**Records for this exercise:**
Lemma pixels_run s w h ins v k d (p : nat) (above rest : list Z) :
  Forall (is_pixel s) ins -> plain s w h v -> at_pixel k (Z.of_nat p) d v -> 0 <= k < h -> 0 <= d < INT_MAX ->
  (p + length ins <= Z.to_nat w)%nat ->
  output_ptr v = above ++ rest -> length above = Z.to_nat (k * w + Z.of_nat p) ->
  (length ins <= length rest)%nat ->
  exists v', clock_frame ins v = Some v' /\
  plain s w h v' /\ output_ptr v' = above ++ pixels ins ++ drop (length ins) rest /\
  at_pixel k (Z.of_nat (p + length ins)) d v' /\ (ins <> [] -> last_hblank v' = false).
Proof.
  intros Hins. revert v p above rest.
  induction Hins as [|i ins (H1 & H2 & H3) Hins IH];
    intros v p above rest Hp Hat Hk Hd Hlen Hptr Hab Hrest.
  - exists v. cbn [length pixels map app drop]. rewrite Nat.add_0_r. by split_and!.
  - cbn [length] in *. pose proof Hp as (Hok & Hrot & Hfl & Hvs & Hw & Hh).
    destruct (pixel_step i v k (Z.of_nat p) d H1 H2 ltac:(congruence) Hrot Hfl Hok Hat)
      as (E0 & E1 & E2 & E3); [lia|lia|lia|].
    cbn [clock_frame]. rewrite E0. cbn [mbind option_bind].
    destruct rest as [|x rest]; [cbn in Hrest; lia|].
    destruct (IH (Clock_next i v) (S p) (above ++ [u32 (colour i)]) rest)
      as (v' & -> & Hp2 & F1 & F2 & F3).
    + by apply plain_step.
    + by replace (Z.of_nat (S p)) with (Z.of_nat p + 1) by lia.
    + done.
    + done.
    + lia.
    + rewrite E1, Hptr, Hw, <- Hab, <- (Nat.add_0_r (length above)), insert_app_r.
      by rewrite <- (assoc_L (++)).
    + rewrite length_app, Hab. cbn [length]. pose proof (Z.mul_nonneg_nonneg k w). lia.
    + cbn [length] in Hrest. lia.
    + exists v'. split; [done|]. split; [done|]. split; [by rewrite F1, <- (assoc_L (++))|].
      split; [by replace (p + S (length ins))%nat with (S p + length ins)%nat by lia|].
      intros _. destruct ins as [|j ins]; [|by apply F3]. 
      unfold at_pixel in F2, E2. rewrite Nat.add_0_r in F2. destruct (last_hblank v') eqn:El; [lia|done].
Qed.

(** A line of a frame: some horizontal blank followed by one call per pixel. *)
Definition line_ok (s : bool) (w : Z) (l : list VideoIn * list VideoIn) : Prop :=
  l.1 <> [] /\ Forall (is_blank s) l.1 /\ Forall (is_pixel s) l.2 /\ Z.of_nat (length l.2) = w.

Definition rows (lines : list (list VideoIn * list VideoIn)) : list Z :=
  concat (map (fun l => pixels l.2) lines).

Lemma rows_length s w lines :
  0 <= w -> Forall (line_ok s w) lines -> length (rows lines) = Z.to_nat (Z.of_nat (length lines) * w).
Proof.
  intros Hw Hl. induction Hl as [|l lines (_ & _ & _ & Hlen) _ IH]; [done|].
  unfold rows in *. cbn [map concat length]. rewrite length_app, IH. unfold pixels. rewrite length_map. lia.
Qed.

Lemma rows_snoc lines l : rows (lines ++ [l]) = rows lines ++ pixels l.2.
Proof. unfold rows. rewrite map_app, concat_app. cbn. by rewrite app_nil_r. Qed.

(** The first lines are drawn over the old texture. *)
Definition drawn (s : bool) (w h d : Z) (lines : list (list VideoIn * list VideoIn)) (old : list Z)
    (v : SimVideo) : Prop :=
  plain s w h v /\ count_line v = Z.of_nat (length lines) /\ dbg_hbf v = d + Z.of_nat (length lines) /\
  output_ptr v = rows lines ++ drop (Z.to_nat (Z.of_nat (length lines) * w)) old.

Lemma line_drawn s w h d lines l old v :
  1 <= w -> length old = Z.to_nat (w * h) -> Z.of_nat (length lines) < h -> 0 <= d -> d + h <= INT_MAX ->
  Forall (line_ok s w) lines -> line_ok s w l -> drawn s w h d lines old v ->
  exists v', clock_frame (l.1 ++ l.2) v = Some v' /\ drawn s w h d (lines ++ [l]) old v'.
Proof.
  intros Hwpos Hsize Hn Hd Hdh Hlines (H1 & H2 & H3 & H4) (Hp & Hc & Hhbf & Hptr). rewrite clock_frame_app.
  destruct (blanks_run s w h l.1 v H2 H1 Hp) as (v2 & -> & Hp2 & Hptr2 & Hc2 & Hhb & Hd2). cbn [mbind option_bind].
  set (n := length lines) in *.
  destruct (pixels_run s w h l.2 v2 (Z.of_nat n) (d + Z.of_nat n) 0 (rows lines)
    (drop (Z.to_nat (Z.of_nat n * w)) old)) as (v3 & -> & Hp3 & Hptr3 & Hat3 & Hhb3); try done; try lia.
  - unfold at_pixel. rewrite Hhb. split_and!; [done|congruence..].
  - congruence.
  - rewrite (rows_length s w) by (done || lia). fold n. f_equal. lia.
  - rewrite length_drop, Hsize. nia.
  - exists v3. split; [done|]. split; [done|]. rewrite length_app, rows_snoc. fold n. cbn [length].
    unfold at_pixel in Hat3. rewrite Hhb3 in Hat3 by (intros E; rewrite E in H4; cbn in H4; lia).
    split; [lia|]. split; [lia|].
    rewrite Hptr3, <- (assoc_L (++)). do 2 f_equal. rewrite drop_drop. f_equal. nia.
Qed.

(** C31: a frame is drawn as it is sent.  With no rotation and no flip, the lines of
    a frame - each some horizontal blank followed by one call per pixel - end up
    in the texture row by row, whatever was there before, and no call faults; the debug
    counter of the lines is the only one that could overflow. *)
Theorem video_frame_drawn (s : bool) (v : SimVideo) (lines : list (list VideoIn * list VideoIn)) :
  video_ok v -> output_rotate v = 0 -> output_vflip v = false ->
  last_vsync v = s -> count_line v = 0 -> 0 <= dbg_hbf v -> dbg_hbf v + output_height v <= INT_MAX ->
  Z.of_nat (length lines) = output_height v -> Forall (line_ok s (output_width v)) lines ->
  exists v', clock_frame (concat (map (fun l => l.1 ++ l.2) lines)) v = Some v' /\ output_ptr v' = rows lines.
Proof.
  intros Hok Hrot Hfl Hvs Hcl Hd0 Hd Hlen Hlines.
  assert (Hwpos : 1 <= output_width v) by apply Hok.
  assert (Hsize : length (output_ptr v) = Z.to_nat (output_width v * output_height v)) by apply Hok.
  cut (exists v', clock_frame (concat (map (fun l => l.1 ++ l.2) lines)) v = Some v' /\
         drawn s (output_width v) (output_height v) (dbg_hbf v) lines (output_ptr v) v').
  { intros (v' & E & _ & _ & _ & Hp). exists v'. split; [done|].
    rewrite Hp, drop_ge, app_nil_r; [done|]. rewrite Hsize. nia. }
  assert (Hle : Z.of_nat (length lines) <= output_height v) by lia. clear Hlen.
  induction lines as [|l lines IH] using rev_ind.
  { exists v. split; [done|]. split_and!; try done. cbn. lia. }
  rewrite length_app in Hle. cbn [length] in Hle.
  apply Forall_app in Hlines as [Hlines Hl]. inversion_clear Hl.
  rewrite map_app, concat_app, clock_frame_app. cbn [map concat]. rewrite app_nil_r.
  destruct IH as (v1 & -> & H1); [done|lia|]. cbn [mbind option_bind].
  apply line_drawn; try done. lia.
Qed.

Lemma video_frame_drawn_witness :
  let b := MkVideoIn true false false false 0 0 in
  let p c := MkVideoIn false false false false c 0 in
  exists v, clock_frame ([b; p 1; p 2] ++ [b; b; p 3; p 4])
    (SimVideo_Initialise (SimVideo_new 2 2 0)) = Some v /\ output_ptr v = [1; 2; 3; 4].
Proof.
  apply (video_frame_drawn false (SimVideo_Initialise (SimVideo_new 2 2 0))
    [([MkVideoIn true false false false 0 0],
      [MkVideoIn false false false false 1 0; MkVideoIn false false false false 2 0]);
     ([MkVideoIn true false false false 0 0; MkVideoIn true false false false 0 0],
      [MkVideoIn false false false false 3 0; MkVideoIn false false false false 4 0])]);
    try reflexivity; try (cbn; discriminate).
  - apply Initialise_ok; lia.
  - repeat constructor; discriminate.
Defined.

**Task requirements:**
Using the listing above, say how many of its lines contain "congruence", and give no other words.

**Written reply:**
3